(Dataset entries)

==*==

(* ===== verification/Prelude.v ===== *)
(** * A verification of rektifier, the DynamoDB-to-PostgreSQL sidecar

    rektifier speaks the DynamoDB wire protocol and stores items as JSONB
    rows in PostgreSQL.  A request goes through these parts:

    - [rekt-protocol] decodes the JSON body into request structs and
      attribute values;
    - [rekt-expressions] parses UpdateExpression and ConditionExpression
      strings and substitutes the [#n] and [:v] placeholders;
    - [rekt-translator] checks the request against the table's schema and
      turns it into a plan: typed keys, resolved expressions, the routing
      of the condition, index and paging bounds;
    - [rekt-storage-libpq] runs the plan as SQL, either as one statement
      (the fast paths) or as a read-modify-write that calls back into the
      translator's in-memory evaluators;
    - [rekt-server] dispatches, routes updates between those paths and
      builds the responses; [rekt-ddl], [rekt-catalog] and [rekt-gsi] run
      the control plane;
    - [rekt-auth] says who a request comes from, before it is dispatched:
      a chain of verifiers for AWS SigV4 signatures, JSON web tokens and
      API tokens, wired at start-up ([rektifier]) from what [rekt-config]
      reads.

    The development covers the data plane, the control plane and
    authentication, from the request to the statements and back: requests,
    expressions, translator, storage backend, handlers, catalog and
    reconciler, table DDL, the lifecycle of online GSIs, the verifiers,
    the configuration and the wiring of the chain.  Source paths below are
    relative to [src/crates/].

    ** Files

    - [Prelude]: [Result] with panics kept apart from errors, the [?]
      notation, [collect]/[for_each]/[fold_result] for the loops over
      [Result], byte-wise string order, the hint database [rekt].
    - [RustStr]: the [core::str] and [core::char] operations the crates
      use, on the UTF-8 bytes of a string.
    - [BTree]: [BTreeMap] and [BTreeSet] as key-sorted lists.
    - [Json]: [serde_json::Value] and its accessors.
    - [Attr] (rekt-protocol/src/attribute_value.rs): [AttributeValue],
      serialisation and the deserialising visitor; base64 is the class
      [Base64], with the RFC 4648 instance in [Base64Std].
    - [Operations] (rekt-protocol/src/operations.rs): request structs;
      [RequestJson] is what their derived [Deserialize] makes of a JSON
      document, and supplies the decoders of the handlers.
    - [Ast], [Parser], [Reserved], [Substitute]
      (rekt-expressions/src/*.rs): the trees, the parsers over the
      combinator interface [Winnow], the reserved-word search, the
      resolvers.  [ParserFuel] and [ParserRoundTrip] prove the parsers.
    - [F64]: [f64] as IEEE 754 binary64: decimal parsing, addition and
      subtraction, comparison, the decimal rendering of Rust's [Display].
    - [EvalCondition], [EvalUpdate] (rekt-translator/src/eval/): the two
      in-memory evaluators over DDB-JSON rows.
    - [Storage] (rekt-storage/src/lib.rs): the data types of the backend
      interface.
    - [Schema], [Errors], [Plan], [Keys], [Checks], [KeyCondition],
      [Paging], [Projection], [Materialize], [Translate]
      (rekt-translator/src/*.rs, classify.rs in [Checks]): one file per
      module, the ten entry points in [Translate].
    - [Retry] (rekt-storage-libpq/src/retry.rs): the error classifier, the
      backoff on [u64] milliseconds and the loop around an operation.
    - [PgTypes] (types.rs and the pool errors of lib.rs there): identifier
      quoting, casts, error mapping.  [PgSelect]: the SELECT statements of
      the backend as syntax, text and meaning, with the server as the
      class [Postgres]; [PgReference] is an instance.
    - [Query] (query.rs, scan.rs): [query_raw] and [scan_raw], from the
      assembly of the text to the cursor.  [Keyset] and [QueryPaging]
      prove that following the cursors visits every row once.
    - [ConditionSql] (condition_sql.rs): the compiler of conditions to SQL,
      and the SQL with its three-valued meaning.
    - [Backend] (rekt-storage/src/lib.rs): the [Backend] trait as a class
      of state-passing methods, and the contract its documentation makes.
      [MemoryBackend] is an instance on plain rows.
    - [PgWrite], [PgSql], [PgBackend] (rekt-storage-libpq/src/): the row
      statements as syntax, text and effect, the builders of their texts,
      and the methods with transactions, SQL cache and retries.  [PgExec]
      and [PgContract] prove that this is an instance of the contract;
      [PgInMemory] is a server that keeps the assumed laws.
    - [ApiError], [Server] (rekt-server/src/lib.rs): error conversions and
      the data-plane handlers over the class [Backend].  [ServerCorrect]
      proves them against the contract, [System] over PostgreSQL.
    - [Catalog], [Reconciler] (rekt-catalog/src/): entries, metadata rows,
      the verdict on a live table and one pass of the worker.
    - [DdlTypes], [Naming], [Validation], [CreateTable], [TableSpecs],
      [Ddl] (rekt-protocol/src/ddl.rs, rekt-ddl/src/): the types, the
      derived PostgreSQL names, the validators, the CREATE TABLE
      statement, specs and descriptions, and CreateTable, DeleteTable and
      UpdateTable as transactions.  [ValidationSpec], [DdlCorrect] and
      [DdlUpdate] prove them, [DdlSamples] applies them to a server.
    - [DdlHandlers] (rekt-server/src/ddl.rs): the control-plane handlers
      over the class [DdlBackend], of which [Ddl] is an instance.
    - [GsiState], [Backfill], [GsiWorkers] (rekt-gsi/src/): the phases and
      state rows, the chunked backfill, and the coordinators that build,
      promote, verify and remove a GSI.  [GsiLifecycle] proves them.
    - [AuthCache] (rekt-auth/src/sigv4/cache.rs, api_token/cache.rs): the
      caches of secrets and tokens, with the histories in which concurrent
      look-ups interleave with changes of the table behind them.
    - [Auth] (lib.rs, permissive.rs, audit.rs, sigv4/mod.rs there): the
      identity, the routing on the Authorization header, the chain.
      [serve] is [dispatch] of the server run on a chain.
    - [SigV4] (sigv4/, crypto.rs): canonical request, signature, encrypted
      credentials, verifier.  [SigV4Canonical] proves what the canonical
      request binds, [SigV4Verify] what the verifier accepts; [SigV4Std]
      is SHA-256 and the other primitives themselves, checked on AWS's
      published example.
    - [ApiToken] (api_token/), [Jwt] (jwt/): the two bearer-token
      verifiers; [AuthSamples] applies the theorems of both and of the two
      files below.
    - [Config] (rekt-config/src/): raw and resolved configuration, defaults
      and validation.  [AuthWiring] (rekt-auth/src/master_key.rs,
      rektifier/src/auth_wiring.rs, main.rs): the master key and the
      construction of the chain.
    - [Bench] (rekt-bench/src/main.rs): the benchmark's HTTP client, its
      workloads and its worker loop.  [BenchPaths] follows each of its
      requests through the server and counts the increments of the hot
      row; [BenchSamples] runs both on the backend in memory.

    A Rust function is a Rocq function of the same name; a [Result] with
    [?] is [let?]; a loop that returns early is [fold_result] or
    [collect]; [expect], [unwrap] and [unreachable!] are [Panic], and so is
    [Instant + Duration] out of range; left out are the [expect]s on
    [Hmac::new_from_slice], which takes keys of every length, and on locks,
    which are poisoned only by a panic under them.  Integers
    that are only counted are [nat] or [N], with the [u32] truncation of a
    [usize] written out ([total_as_u32]); [f64] keeps its width.  Tracing
    attributes are not modelled.

    ** What the theorems show

    - The evaluators implement a typed specification: conditions
      ([evaluate_condition_decides_sat]), updates
      ([apply_update_implements_update_item]), with the order of reads and
      writes, the frame of an update, totality, exactness of integer
      arithmetic below 2^53 and of set operations.
    - The translator is safe: an accepted update
      cannot change a key, plans carry exactly the requested keys and
      writes, without duplicates and within the caps.
    - Lowerings are exact: a key condition and the bounds it becomes, the
      one-statement update and the read-modify-write with the evaluator on
      PostgreSQL ([fast_path_equals_slow_path]), the insert-only routing.
    - Paging is complete: following [LastEvaluatedKey] through
      [query_raw] or [scan_raw] ends, and returns every selected row
      exactly once and in order, when keys are unique; on an index, where
      they are not, rows can be skipped ([index_pages_skip_equal_keys]).
      So is the paging of ListTables.  The retry loop ends within its
      budget and retries only transient errors.
    - The backend refines its contract: every keyed method, retries, cache
      and transactions included, does to the rows and answers what the trait
      documents, as long as attribute names are plain and no reply is lost
      (or nothing is retried) ([pg_backend_meets_contract]), and the SQL of a condition
      decides as the evaluator does.  Over any backend that meets the
      contract the handlers keep the stored rows well formed, read what
      was written and apply transactions whole; over PostgreSQL the index
      columns stay those of the items ([session_invariant]).
    - The control plane is atomic: whatever calls fail, CreateTable,
      DeleteTable and UpdateTable change the metadata row, the schema and
      the GSI state rows together or not at all ([create_table_atomic],
      [delete_table_atomic], [update_table_atomic]); what validation
      accepts is characterised by rules ([create_table_validation_spec]).
      The reconciler converges.
    - The GSI coordinators end in a phase from which they can resume, flip
      a spec only together with the phase, and reach ACTIVE when nothing
      fails; the backfill is complete when the text order of the keys
      agrees with the table's and RETURNING yields rows in key order.
    - Authentication is sound: a request that is not identified reaches no
      operation and is answered with the error of the chain, or the 500 of
      a verifier that panicked ([no_access_without_identity]); two requests accepted with
      one signature are the same in all that is signed, or a hash collides
      ([tampering_needs_collision]); an accepted JWT was verified with a
      key that the configured URL of its issuer has served, and the issuer,
      audience and asymmetric algorithm of the configuration
      ([jwt_acceptance_sound]); a revoked credential or token is dead once
      the cache has expired, however requests interleave
      ([revoked_credential_dies], [revoked_token_dies]).  It is also
      complete: a registered client that signs as AWS documents it (written
      out in [SigV4Verify] apart from the server), and a minted token, are
      accepted ([registered_client_accepted], [minted_token_accepted]).
    - A configuration that loads is valid ([loaded_config_valid]) and is
      wired without a panic, if the HTTP client of the key caches can be
      built ([loaded_config_wires]); the verifier that
      accepts anyone needs the sentinel ([permissive_is_guarded]).
    - The parts compose: each of the requests the benchmark client sends
      is authenticated, decoded, parsed, planned and routed to exactly one
      storage call ([workload_storage_call]), and over any backend that meets
      the contract no acknowledged increment is lost and none is applied
      twice, however clients interleave ([hot_counter_counts]).
    - Where the code does not do what it means to, the theorem says what it
      does instead ([readded_gsi_keeps_cursor],
      [stale_entry_overwrites_specs], [backfill_skips_numeric_keys],
      [lost_reply_misreported], [signed_headers_panic],
      [stale_key_served_forever], [cached_token_outlives_expiry],
      [audience_claim_lost], [anonymous_on_public_address]).
    - Round trips: attribute values and items on the wire, the bodies of
      the ten requests ([request_bodies_decode]), paging
      cursors, condition and update expressions printed and parsed.
    - The parsers terminate; the fuel they are given is computed from the
      length of the input ([S (length s)]), every recursive call follows
      a consumed character, and [parsers_meet_source_equations] shows
      that the fuelled functions satisfy the source's own recursive
      equations, so the bound is never what makes a parse fail.  The
      decimal rendering of a binary64 searches at most 17 significant
      digits, which always suffices for that format.

    ** Parameters

    Code outside the repository is a parameter with its documented
    behaviour as named laws, and a concrete instance shows that the laws
    can be met: [Winnow] (combinators; [winnow_reference]), [Base64]
    ([base64_std]), [SerdeJson] (the rendering of a JSON value inside an
    error message), [KeyOrder], [Like] and [Postgres] (the order of key columns,
    LIKE, and the result of the SELECT statements; [reference_order],
    [reference_like], [reference_server]), the server of [PgWrite]
    ([PgInMemory]), [Sha1] ([Sha1Reference], the algorithm itself),
    [SetIter] (the iteration order of a set), [DdlWire] (serde on
    request bodies of the control plane), [JsonText] (the reader of JSON
    text and serde's messages; [plain_json]), [GsiServer] and [DdlServer] (what PostgreSQL does for
    the GSI workers and for DDL; [MemServer], [log_server]), [Sha256],
    [Hex], [PercentEncoding], [HeaderNames], [Chrono] and [Ciphers]
    (instances in [SigV4Std]), [JwtLib] (jsonwebtoken and the URL parser;
    [sample_jwt]), [KeyDecoders].  Clocks, random bytes, the environment,
    files and HTTP replies are arguments.  Nothing is assumed of SHA-256
    and HMAC, and of SHA-1 only the length of its result: where strength
    matters, the theorem exhibits the collision.  Failing
    calls are a parameter ([Faults], or the outcomes of the server): every
    theorem about a worker or a transaction quantifies over them.  A call
    of a worker that fails outside a transaction may have taken effect, a
    failed DDL statement may leave something behind, and the validity of an
    index may change from poll to poll.  The
    fuel of [backfill_chunks] is any number above the rows still to fill,
    which [chunk_progress] makes smaller at each chunk; the fuel of
    [list_all] is one more than the number of tables.

    ** Not modelled

    The bootstrap of the catalog tables (one DDL text), the order of
    start-up in main.rs, the HTTP loop, the pool and TLS, tracing, the
    benchmark's direct PostgreSQL target, table set-up and report, and the
    tests: input and output, third-party code or code that is not part of
    the server.  Parsing of TOML, of request
    bodies of the control plane and of socket addresses is a parameter.
    The coordinators and the requests are each modelled alone; what others
    commit in between is in the arbitrary initial state, not an
    interleaving of steps, except for the caches of [AuthCache], where
    interleavings are what the theorems are about. *)

From Stdlib Require Export Ascii String NArith ZArith Lia Sorted.
From stdpp Require Export base list strings gmap.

==*==

(Task to carry out) In the data above, retype exactly and only the lines between the one holding "decimal rendering of a" and the one holding "Code outside the", inclusive.

(Answer to this exercise)
      decimal rendering of a binary64 searches at most 17 significant
      digits, which always suffices for that format.

    ** Parameters

    Code outside the repository is a parameter with its documented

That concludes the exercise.